Somehow the above URL has been penetrated by a blog now named "Thinkersthot." The URL address had been in usage by me, but I never used the blog title "Thinkersthot." My blog title which I claimed and had recognized by Technorati was/is "Anaximaximum" where I publish mostly poetry. The present "Thinkersthot" leads off with a Chinese language post (this is beyond me). On my Technorati page a blog is falsely now listed "Thinkersthot" (again, not mine, never claimed by me) but after the Chinese-language post, there are a number of my original poems (including two homoerotic ones, but not sexual); these have been pirated and somehow spliced onto the falsely-appearing blog-title with the Chinese lead post. If you click on my poems on this false blog, you will get a Not Found page from Blogger/Blogspot for each of my original poems. A dead end, but inserted where I don't want them to appear under someone else's contrived blog name.

I have been under blog-abuse assault for some time, and have exposed the individual who did this. You corrected one of his previous acts of malice against my blogging; this is apparently his retaliation for Technorati's correction.

I created the blog Anaximaximum in Aug 2004, and my profile has viewed 887 times since then. You can check this out at:

URL: [ http://www.blogger.com/profile/4313658 ]

I erased earlier material, and the first blog-entry retained is from Feb 27, 2005. For the initial period,

The URL was: http://thinkersthot.blogspot.com/

I changed the URL, but didn't/can't erase the previous versions. However, a blog-abuser has found an incomplete way to exploit the changeover which was accomplished some time back.

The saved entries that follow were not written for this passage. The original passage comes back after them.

Lemma DeclareAuthority_change t a delegated e request locked emits c answer t' : fresh_declaration a ->
  DeclareAuthority tenant t a delegated e request locked emits c = (answer, t') -> change (domain t) (domain t').
Proof. intros Hf. unfold DeclareAuthority. destruct (_ || _ || _ || _ || _); [intros [= _ <-]; by apply same_ok|]. intros Hc. eapply served_change; [done|]. intros. by eapply declare_body_change. Qed.

Lemma Transition_change t a expected actor e action request locked emits c answer t' : transitioned_to a expected action ->
  Transition tenant t a expected actor e action request locked emits c = (answer, t') -> change (domain t) (domain t').
Proof. intros Hf. unfold Transition. destruct (_ || _ || _ || _ || _ || _ || _); [intros [= _ <-]; by apply same_ok|]. intros Hc. eapply served_change; [done|]. intros. by eapply transition_body_change. Qed.

Lemma AppendResponse_change t r e request at_ locked emits c answer t' :
  AppendResponse tenant t r e request at_ locked emits c = (answer, t') -> change (domain t) (domain t').
Proof. unfold AppendResponse. destruct (_ || _ || _ || _ || _); [intros [= _ <-]; by apply same_ok|]. intros Hc. eapply served_change; [done|]. intros. by eapply append_body_change. Qed.

Lemma RevokeConsent_change t original r actor e request latest locked emits c answer t' :
  RevokeConsent tenant t original r actor e request latest locked emits c = (answer, t') -> change (domain t) (domain t').
Proof.
  unfold RevokeConsent. destruct (_ || _ || _ || _ || _ || _ || _) eqn:Hg; [intros [= _ <-]; by apply same_ok|]. unfold action_is in Hg. bprop.
  intros Hc. eapply served_change; [done|]. intros. by eapply revoke_body_change.
Qed.
End Transactions.

(** ** Workers *)

Section Workers.
Context (tenant : string) `{Ident.Ulid} `{AuthorityLibraries} `{ReferenceJson} `{CommandJson} (retention : Z).

(** What a worker holds on the way to a write. *)
Definition local_ok (l : Local) : Prop :=
  match l with
  | DeclareWrite _ a _ => fresh_declaration a
  | TransitionWrite _ a expected state _ _ => transitioned_to a expected state
  | _ => True
  end.

Lemma New_fresh a a' : New a = Ok a' -> fresh_declaration a'.
Proof.
  unfold New. intros Hn. pose proof (restore_canonical _ _ Hn) as He. split; [by eapply restore_fixed|]. by rewrite He.
Qed.

Lemma apply_transition_Ok a state at_ a' : apply_transition a state at_ = Ok a' -> transitioned_to a' (Version a) state.
Proof. unfold apply_transition, Restrict, Withdraw, Supersede, transition. destruct state; intros Ht; try done; cbv zeta in Ht; go_inv Ht; by split_and!. Qed.

Lemma snapshot_used_ok u answer i : local_ok (snapshot_used tenant retention u answer i).
Proof. unfold snapshot_used. destruct u; [done| |done]. by destruct (rbind _ _) as [[[? ?] ?]|]. Qed.

Lemma authority_start_ok i t l t' : start tenant retention i t = (l, t') -> local_ok l /\ change (domain t) (domain t').
Proof.
  assert (Hsame : change (domain t) (domain t)) by (by apply same_ok).
  unfold start. destruct (op i).
  - destruct (create_notice_use _ _ _ _ _ _) as [[[n e] request]|]; [|by intros [= <- <-]]. destruct (CreateNotice _ _ _ _ _ _ _) as [x t1] eqn:Hc.
    intros [= <- <-]. split; [done|by eapply CreateNotice_change].
  - by intros [= <- <-].
  - unfold declare_start. destruct (rbind _ _) as [[d [x|]]|]; by intros [= <- <-].
  - unfold declare_start. destruct (rbind _ _) as [[d [x|]]|]; by intros [= <- <-].
  - by intros [= <- <-].
  - unfold transition_start. destruct (rbind _ _) as [[d [x|]]|]; by intros [= <- <-].
  - by intros [= <- <-].
  - by intros [= <- <-].
  - by intros [= <- <-].
  - destruct (revoke_start _ _ _ _ _ _ _ _) as [[[r request] e]|]; by intros [= <- <-].
  - unfold authorize_start. destruct (_ || _); [by intros [= <- <-]|]. destruct (blocked i) as [[]|]; by intros [= <- <-].
Qed.
(* ===== verification/UploadStore.v ===== *)
(** * The store of uploads and obligations

    [internal/evidence/postgres/upload_store.go] and [reconciliation_store.go], and
    [ValidateUploadAcceptanceWithin] of [authority/postgres/upload_acceptance.go]: the
    transactions over the tables of one tenant, with the triggers of the migrations
    000011 and 000012.

    The tables of the authority component are part of these tables.  Identifiers and
    instants are stored as they are, so that a stored text parses; the requirements
    of a session are the profile that [ParseProfileFromCatalog] reads from them, if it
    reads one.  The admission gate, the webhook emitter and the fate of a commit are
    arguments. *)

From S2P Require Import Prelude GoTime Content Lifecycle Evidence Registry Idempotency Authority Profile AuthorityService Upload.
From Stdlib Require Import Ascii.

Module UploadStore.
Import Uploads.

(** ** Tables *)

(** A session's requirements, document selections and completion. *)
Record CaptureRow := mk_capture {
  capture_profile : option CaptureProfile.Profile; capture_selections : option (gmap string string); capture_completed_at : option Time }.
Record FrameRow := mk_frame_row { FVerification : string; FEvidence : string; FContent : string; Frame : TemporalFrame }.
Record UploadAudit := mk_upload_audit {
  UA_upload : string; UA_version : Z; UA_attempt : Z; UA_action : string; UA_principal : string; UA_reason : string; UA_at : Time }.
Record ObligationAudit := mk_obligation_audit {
  OA_key : string * Z; OA_version : Z; OA_claim : Z; OA_action : string; OA_at : Time }.
Record AssetAudit := mk_asset_audit { AA_evidence : string; AA_version : Z; AA_action : string; AA_at : Time }.
Record EventRow := mk_event { EV_id : string; EV_aggregate : string; EV_type : string; EV_at : Time }.
Inductive Local :=
| Idle
| Creating (u : UploadRecord) (request : Request)
| Claiming (q : Accepting)
| Claimed (q : Accepting) (u : UploadRecord)
| Compensating (q : Accepting) (u : UploadRecord) (object : ObjectStore.ObjectRecord) (cause : UploadError)
| RecordingOrphan (q : Accepting) (u : UploadRecord) (object : ObjectStore.ObjectRecord) (occurredAt : option Time) (cause : UploadError)
| Staged (q : Accepting) (u : UploadRecord) (a : Record_) (body : result UploadError (Z * string))
| DiscardingUnrecorded (q : Accepting) (u : UploadRecord) (a : Record_) (now : Time) (cause : UploadError)
| Recorded (q : Accepting) (u : UploadRecord) (a : Record_) (now : Time) (body : result UploadError (Z * string))
| Committing (q : Accepting) (u : UploadRecord) (a : Record_) (now : Time) (bytes : Z) (event : string)
| Discarding (q : Accepting) (u : UploadRecord) (a : Record_) (now : Time) (cause : UploadError)
| Resolving (q : Accepting) (u : UploadRecord) (a : Record_) (now : Time) (cause : UploadError)
| Failing (q : Accepting) (u : UploadRecord) (cause : UploadError)
| Reconciling (o : ReconciliationRecord)
| ReconcilingAsset (o : ReconciliationRecord) (u : UploadRecord)
| DeletingObject (o : ReconciliationRecord)
| Completing (o : ReconciliationRecord) (state : ReconciliationState)
| Retrying (o : ReconciliationRecord) (cause : UploadError)
| Discovering (cutoff : Time) (objects : list ObjectStore.InventoryRecord) (next : string) (r : OrphanDiscoveryResult)
| DeletingOrphan (cutoff : Time) (object : ObjectStore.InventoryRecord) (objects : list ObjectStore.InventoryRecord) (next : string) (r : OrphanDiscoveryResult)
| Returned (answer : Answer).

Record Input := mk_input {
  crash : bool; op : Op; clock : Time; store_clock : Time; fresh_upload : option string; fresh_evidence : option string; fresh_event : option string;
  snapshot : result Authority.Error AuthorityStore.Snapshot; locked : bool; locked_rows : gset (string * Z); admits : bool; emits : bool;
  commit : Commit; fate : Fate; seal_sizes : list nat; put : PutAnswer; deletes : DeleteAnswer; page : option (list (string * string) * string) }.

Record Shared := mk_shared { store : Idempotency.Tables Tables; objects : Objects }.
Definition tables (s : Shared) : Tables := domain (store s).
Definition with_tables (s : Shared) (t : Tables) : Shared := mk_shared (Idempotency.mk_tables t (records (store s))) (objects s).
Definition with_objects (s : Shared) (o : Objects) : Shared := mk_shared (store s) o.

Context (claimTimeout retryDelay minimumAge : Z).

Definition failed (e : UploadError) : Local := Returned (AnswerUpload (Err e)).

Definition start (i : Input) (s : Shared) : Local * Shared :=
  match op i with
  | OpIssue c key input =>
      match issue_built c key input (clock i) (snapshot i) (fresh_upload i) (fresh_evidence i) with
      | Ok (u, request) => (Creating u request, s)
      | Err e => (failed e, s)
      end
  | OpAccept c uploadID m body =>
      let session := ContextSession c in
      if empty_string (ContextTenant c) || empty_string (TokenID c) || empty_string (SID session) || negb (String.eqb (STenantID session) (ContextTenant c))
      then (failed ErrProcessingNotPermitted, s)
      else
        let q := mk_accepting (ContextTenant c) session (TokenID c) uploadID m body in
        match (let? u := preflight_find (principal q) uploadID (tables s) in preflight_begin m u) with
        | Err e => (failed e, s)
        | Ok (Replayed u) => (Returned (AnswerUpload (Ok u)), s)
        | Ok ToClaim => (Claiming q, s)
        end
  | OpProgress p => (Returned (AnswerProgress (progress_find p (tables s))), s)
  | OpReconcile =>
      match ClaimObjectReconciliation tenant (locked_rows i) (now_of (clock i)) claimTimeout (tables s) (fate i) with
      | (Ok o, t) => (Reconciling o, with_tables s t)
      | (Err e, t) => (Returned (AnswerReconciled (Err e)), with_tables s t)
      end
  | OpDiscover cursor limit =>
      let r := mk_discovery 0 0 0 0 0 cursor in
      if empty_string tenant || negb (ObjectStore.ValidInventoryCursor cursor) || (limit <? 1) || (ObjectStore.MaxInventoryPageSize <? limit)
      then (Returned (AnswerDiscovered r (Some ErrInvalid)), s)
      else
        match ObjectStore.NewKey ("tenants/" +:+ tenant +:+ "/evidence"), page i with
        | Some _, Some (keys, next) => (Discovering (add (utc (clock i)) (- minimumAge)) (inventory (objects s) keys) next r, s)
        | _, _ => (Returned (AnswerDiscovered r (Some ErrQuery)), s)
        end
  end.

(** Protection, from the claimed attempt to the staged object. *)
Definition prepare (q : Accepting) (u : UploadRecord) (i : Input) (s : Shared) : Local * Shared :=
  match UploadBody.NewUploadReader u (QBody q) with
  | Err e => (Failing q u e, s)
  | Ok reader =>
      match prepare_start u (now_of (clock i)) with
      | Err e => (Failing q u ErrQuery, s)
      | Ok (registry, key) =>
          let '(plaintext, reader) := UploadBody.consume (seal_sizes i) reader in
          let cause := staging_cause reader in
          match put i with
          | PutStored w envelope =>
              let object := written_object key w in
              if version_taken key (put i) (objects s) then (Failing q u cause, s) else
              match ObjectStore.NewObject object with
              | None => (Failing q u cause, with_objects s (put_object u key w (objects s)))
              | Some object =>
                  match prepared_asset u registry (now_of (clock i)) object envelope plaintext with
                  | Ok a => (Staged q u a (UploadBody.Result reader), with_objects s (put_object u key w (objects s)))
                  | Err _ => (Compensating q u object cause, with_objects s (put_object u key w (objects s)))
                  end
              end
          | PutFailed (Some (w, named)) =>
              if version_taken key (put i) (objects s) then (Failing q u cause, s) else
              let s := with_objects s (put_object u key w (objects s)) in
              match ObjectStore.NewObject (written_object key w) with
              | Some object => (if named then Compensating q u object cause else Failing q u cause, s)
              | None => (Failing q u cause, s)
              end
          | PutFailed None => (Failing q u cause, s)
          end
      end
  end.

(** [recordFailure]. *)
Definition record_failure (q : Accepting) (u : UploadRecord) (cause : UploadError) (i : Input) (t : Tables) : result UploadError UploadRecord * Tables :=
  let now := now_of (clock i) in
  let reason := uploadRejectionReason cause in
  if negb (empty_string reason) && before now (UExpiresAt (terms u)) && leased_at u now
  then RejectUploadAttempt tenant catalog (QToken q) (UploadID (terms u)) (UVersion u) (Attempt u) reason now (admits i) t (fate i)
  else FailUploadAttempt tenant catalog (QToken q) (UploadID (terms u)) (UVersion u) (Attempt u) now (admits i) t (fate i).

Definition discover (cutoff : Time) (o : ObjectStore.InventoryRecord) (rest : list ObjectStore.InventoryRecord) (next : string) (r : OrphanDiscoveryResult) (t : Tables) : Local :=
  if negb (ownedInventoryObject o) then Discovering cutoff rest next (counted r 0 0 1 0)
  else if after (ObjectStore.ModifiedAt o) cutoff then Discovering cutoff rest next (counted r 1 0 0 0)
  else
    match IsObjectReferenced tenant t (ObjectStore.InventoryKey o) (ObjectStore.InventoryVersion o) with
    | Err e => Returned (AnswerDiscovered (mk_discovery (Examined r + 1) (Deferred r) (Referenced r) (Ignored r) (Deleted r) (Next r)) (Some e))
    | Ok true => Discovering cutoff rest next (counted r 0 1 0 0)
    | Ok false => DeletingOrphan cutoff o rest next r
    end.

The URL is: http://anaximaximumfrontpage.blogspot.com/

Please restore my blog Anaximaximum to my claimed list of blogs on Technorati, and please stop the ongoing abuse by Fred Pluthero (DrFraud). He is using the moniker "itou" in this round of impersonation and idtheft. He has created further Blogger outlets for his future malice. These are the titles: guiltysecrets; thinkerthot; picknroll; cklang; antimonium. I have checked only one, which uses the element "thinkersthot" in my original URL for Anaximaximum' but, again, I have never used that element in any blog-title of mine. UPDATE: Early this morning before going to bed, I checked out the contents up to that time of all four of the blogsites for which I've just provided the titles. At that time, they were all Chinese-text blinds sometimes used by English-speaking malicious hackers to cover their tracks. Only on the URL element he rippedoff from me to make a blog title, did he use the same Chinese blind with the addition of English-text poems (my text, my poems) selected for some deviate prurient purpose known only to his homophobic mind. Altho I am forming a theory about this aspect of his hateful behaviour. What is called an "exploit" in net security, privacy, blogger-protection geekery. Even with his ripoffs and his ruses, his blinds and moral blindspots, Pluthero's new blogs sit waiting for his further acts of blog abuse. In this case, his problem is that these new blogs, including his concatenative expolt he entitles Thinkersthot, were all started by him in July 2006.

My poems on Anaximaximum pre-date the Pluthero rip-off by months, which you can check for yourself. Here's a snippet charting the facts:

Battle of URLs - Anaximaximum vs DrFraud



Fred Pluthero (aka Dr Fraud, aka itou) has previously attacked me at length, also in part on the basis of my homosexuality and the element of non-sexual homoeroticism in my some of my poems, and and also he attacked me for one of my blogs, Christian Homomemo. I happen to be a vowed celibate, and have a zero level of libido due to illness and medication. But Fred Pluthero, as one of the facets of his carefully crafted malice, is exploiting my (quite limited) sexuality to what ultimate end of his I don't (yet) know. I just know it's mean-spirited and homophobic in an obsessisive way. (He once told me he could give me an injection that would make me hetero. This is the Dr Strangelove side of DrFraud, a PhD bioscientist at the Hospital for Sick Children, Toronto.)

May I hear from Technorati? My facts check out, and I would try to supply any further info you may want.